→ **ASSIGNMENT**: Below are records; copy every line in them that holds the word "intros".

→ **EXERCISE DATA**:

(** C17. A shard file reads back as it was written: the bytes of a finished
    file, of the exact length [shard_file_length] promises, open to the
    header, geometry, object size and checksum it was made with, and every
    block reads back with its stored checksum, at its index; the block past
    the last is refused. *)
Theorem shard_file_roundtrip h blocks last size ock :
  shard_ok h blocks last size ock →
  let file := shard_image h blocks last size ock in
  let r := mkReader file h (footer_for blocks last size ock) in
  shard_file_length (E := ShardFileError) (sh_scheme h) (sh_block_length h) size
    = Ok (Some (Z.of_nat (length file)))
  ∧ open_bytes file = Ok r
  ∧ (∀ i b, blocks !! i = Some b →
       block_bytes r (Z.of_nat i) = Ok (mkShardBlock (sh_index h) b (checksum_block b)))
  ∧ block_bytes r (block_count r) = Err (BlockOutOfRange (block_count r) (block_count r)).
Proof.
  intros Hok. cbn zeta. split_and!.
  - unfold shard_file_length. rewrite (so_geometry _ _ _ _ _ Hok).
    cbn [mbind res_bind g_block_count g_last_block_length].
    rewrite (length_shard_image _ _ _ _ _ Hok). pose proof (so_length _ _ _ _ _ Hok) as Hmax.
    pose proof (shard_count _ _ _ _ _ Hok). pose proof (shard_last _ _ _ _ _ Hok).
    unfold image_length, HEADER_LEN, FOOTER_FIXED_LEN, TRAILER_LEN, wrap in *.
    do 2 f_equal. rewrite Z.mod_small; nia.
  - by apply open_image.
  - intros i b Hi. by apply read_image.
  - unfold block_bytes, block_length. by destruct (Z.geb_spec (block_count
      (mkReader (shard_image h blocks last size ock) h (footer_for blocks last size ock)))
      (block_count (mkReader (shard_image h blocks last size ock) h (footer_for blocks last size ock)))); [|lia].
Qed.

(** What [open] accepts is consistent: from any bytes of a file, an
    accepted header has a valid scheme and an index inside it, the block
    count is that of the checksum table, the last block is neither empty nor
    longer than a block, the footer is where the blocks end, and block count
    and last length are those of the recorded object size. *)
Theorem open_bytes_sound (file : list Z) r :
  bytes_ok file → open_bytes file = Ok r →
  let h := sr_header r in let f := sr_footer r in
  scheme_ok (sh_scheme h) ∧ 0 ≤ sh_index h < total_shards (sh_scheme h)
  ∧ sf_block_count f = Z.of_nat (length (sf_checksums f)) ∧ 0 < sf_block_count f
  ∧ 0 < sf_last_block_length f ≤ sh_block_length h
  ∧ footer_offset_of (sf_block_count f) (sh_block_length h) (sf_last_block_length f)
    + 40 + 8 * sf_block_count f + 16 = Z.of_nat (length file)
  ∧ shard_geometry (E := ShardFileError) (sh_scheme h) (sh_block_length h) (sf_object_size f)
    = Ok (Some (mkGeometry (sf_block_count f) (sf_last_block_length f))).
Proof.
  intros Hb Hopen. cbn zeta. unfold open_bytes, HEADER_LEN, FOOTER_FIXED_LEN, TRAILER_LEN in Hopen.
  inv_ok Hopen. injection Hopen as <-.
  rewrite ensure_Ok in *. cbn [sr_header sr_footer].
  apply negb_true_iff, Z.ltb_ge in H0.
  apply read_exact_at_inv in H1 as (_ & -> & _); [|lia..].
  apply read_u64_range in H2, H3; [|by apply Forall_slice..]. unfold is_uint in *.
  apply bool_decide_eq_true, described_length_Some in H4 as [Hlen Hmax].
  apply footer_length_ok_true in H5 as [Hfl _].
  apply read_exact_at_inv in H6 as (_ & -> & Hflen); [|lia..].
  apply footer_decode_sound in H7 as (Hc & Hpos & Hcl & Hl & _); [|by apply Forall_slice|lia].
  apply read_exact_at_inv in H8 as (_ & -> & _); [|lia..].
  apply header_decode_sound in H9 as (Hs & Hi & _); [|by apply Forall_slice].
  apply geometry_matches_true in H13 as ->. apply Z.eqb_eq in H11.
  unfold is_uint in Hl. split_and!; (done || lia).
Qed.

(** Opening a file never panics, whatever its bytes, except in one
    case: a header whose block length times [k] is a multiple of 2^64 makes
    [shard_geometry] divide by zero. *)
Theorem open_bytes_panic (file : list Z) :
  bytes_ok file → Z.of_nat (length file) < 2 ^ 64 → open_bytes file = Panic →
  ∃ h, ShardFileHeader_decode (slice 0 (Z.to_nat 4096) file) = Ok h
    ∧ wrap64 (data_shards (sh_scheme h) * sh_block_length h) = 0.
Proof.
  intros Hb Hmax Hp.
  destruct (ShardFileHeader_decode (slice 0 (Z.to_nat 4096) file)) as [h|e|] eqn:Hdec;
    [destruct (decide (wrap64 (data_shards (sh_scheme h) * sh_block_length h) = 0)); [by eauto|]|..].
  all: exfalso; revert Hp; apply open_bytes_returns; [done|done|];
    intros h' Hh'; rewrite Hdec in Hh'; by simplify_eq.
Qed.
End properties.

(** The geometry is the stripe encoder's: an object is cut into
    [block_count] stripes, all full but the last, and the blocks
    [encode_stripe] makes have length [block_length] for a full stripe and
    [last_block_length] for the last one, whatever the object's size. *)
Theorem shard_geometry_stripes `{ReedSolomonLib} (code : ReedSolomonCode) (bl size : Z) :
  scheme_ok (scheme code) → 0 < bl → data_shards (scheme code) * bl < 2 ^ 64 → 0 < size < 2 ^ 64 →
  let stripe := data_shards (scheme code) * bl in
  ∃ n last, shard_geometry (E := Empty_set) (scheme code) bl size = Ok (Some (mkGeometry n last))
    ∧ (n - 1) * stripe < size ≤ n * stripe
    ∧ block_length_for code stripe = bl
    ∧ block_length_for code (size - (n - 1) * stripe) = last
    ∧ 1 ≤ last ≤ bl.
Proof.
  intros Hs Hbl Hfit Hsize. cbn zeta.
  destruct (shard_geometry_spec (E := Empty_set) (scheme code) bl size) as (Hg & Hn & Hls & Hl); [done..|].
  do 2 eexists. split_and!; [exact Hg|nia|nia| |done|lia|lia].
  symmetry. destruct Hs as [Hk _]. apply div_ceil_least; nia.
Qed.

(** [shard_geometry] does not guard its multiplication: when
    [k * block_length] is a multiple of 2^64 the stripe size wraps to zero and
    the division panics, for every object. *)
Theorem shard_geometry_division_by_zero (s : Scheme) (bl size : Z) :
  0 < bl → 0 < size → (data_shards s * bl) mod 2 ^ 64 = 0 →
  shard_geometry (E := Empty_set) s bl size = Panic.
Proof.
  intros Hbl Hsize Hmod. unfold shard_geometry, wrap.
  destruct (Z.eqb_spec size 0); [lia|]. destruct (Z.eqb_spec bl 0); [lia|]. by rewrite Hmod.
Qed.

(** ** Witnesses: a one-block shard of a five-byte object under 2 + 1 *)

Section witnesses.
#[local] Existing Instance poly_xxh3.

Definition header5 (bl : Z) : ShardFileHeader :=
  mkHeader (mkScheme 2 1) 0 bl (replicate 32 9) (replicate 16 7).
Definition file5 : list Z := shard_image (header5 4096) [[10; 20; 30]] 3 5 77.
Definition file_bad : list Z := shard_image (header5 (2 ^ 63)) [[10; 20; 30]] 3 5 77.

Lemma shard5_ok : shard_ok (header5 4096) [[10; 20; 30]] 3 5 77.
Proof.
  split; [|lia|split; lia|by vm_compute|by vm_compute| |by vm_compute|by vm_compute].
  - split_and!; [by (split; vm_compute)|by vm_compute|by vm_compute|by (split; vm_compute)| |];
      (split; [reflexivity|apply Forall_replicate; split; lia]).
  - exists [], [10; 20; 30]. split_and!; [reflexivity|constructor|reflexivity|lia|cbn; lia].
Defined.

Lemma shard_file_roundtrip_witness :
  open_bytes file5 = Ok (mkReader file5 (header5 4096) (footer_for [[10; 20; 30]] 3 5 77)).
Proof. apply (shard_file_roundtrip (header5 4096) [[10; 20; 30]] 3 5 77 shard5_ok). Defined.

Lemma open_bytes_sound_witness :
  ∃ r, open_bytes file5 = Ok r ∧ 0 < sf_last_block_length (sr_footer r) ≤ sh_block_length (sr_header r).
Proof.
  assert (bytes_ok file5) as Hb by (apply (bool_decide_unpack _); by vm_compute).
  assert (open_bytes file5 = Ok (mkReader file5 (header5 4096) (footer_for [[10; 20; 30]] 3 5 77))) as Ho
    by (by vm_compute).
  eexists. split; [exact Ho|].
  destruct (open_bytes_sound file5 _ Hb Ho) as (_ & _ & _ & _ & Hl & _). exact Hl.
Defined.

Lemma open_bytes_panic_witness :
  ∃ h, ShardFileHeader_decode (slice 0 (Z.to_nat 4096) file_bad) = Ok h
    ∧ wrap64 (data_shards (sh_scheme h) * sh_block_length h) = 0.
Proof.
  apply (open_bytes_panic file_bad).
  - apply (bool_decide_unpack _). by vm_compute.
  - by vm_compute.
  - by vm_compute.
Defined.

Lemma shard_geometry_stripes_witness :
  ∃ n last, shard_geometry (E := Empty_set) (mkScheme 2 1) 4096 20000 = Ok (Some (mkGeometry n last))
    ∧ n = 3 ∧ last = 1808.
Proof.
  destruct (shard_geometry_stripes code21 4096 20000) as (n & last & Hg & _);
    [by vm_compute|lia|cbn; lia|lia|].
  exists n, last. split; [exact Hg|]. vm_compute in Hg. injection Hg as <- <-. done.
Defined.

Lemma shard_geometry_division_by_zero_witness :
  shard_geometry (E := Empty_set) (mkScheme 2 1) (2 ^ 63) 5 = Panic.
Proof. apply (shard_geometry_division_by_zero (mkScheme 2 1) (2 ^ 63) 5); [lia|lia|reflexivity]. Defined.
End witnesses.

→ **ANSWER SPACE**:
  intros Hok. cbn zeta. split_and!.
  - intros i b Hi. by apply read_image.
  intros Hb Hopen. cbn zeta. unfold open_bytes, HEADER_LEN, FOOTER_FIXED_LEN, TRAILER_LEN in Hopen.
  intros Hb Hmax Hp.
    intros h' Hh'; rewrite Hdec in Hh'; by simplify_eq.
  intros Hs Hbl Hfit Hsize. cbn zeta.
  intros Hbl Hsize Hmod. unfold shard_geometry, wrap.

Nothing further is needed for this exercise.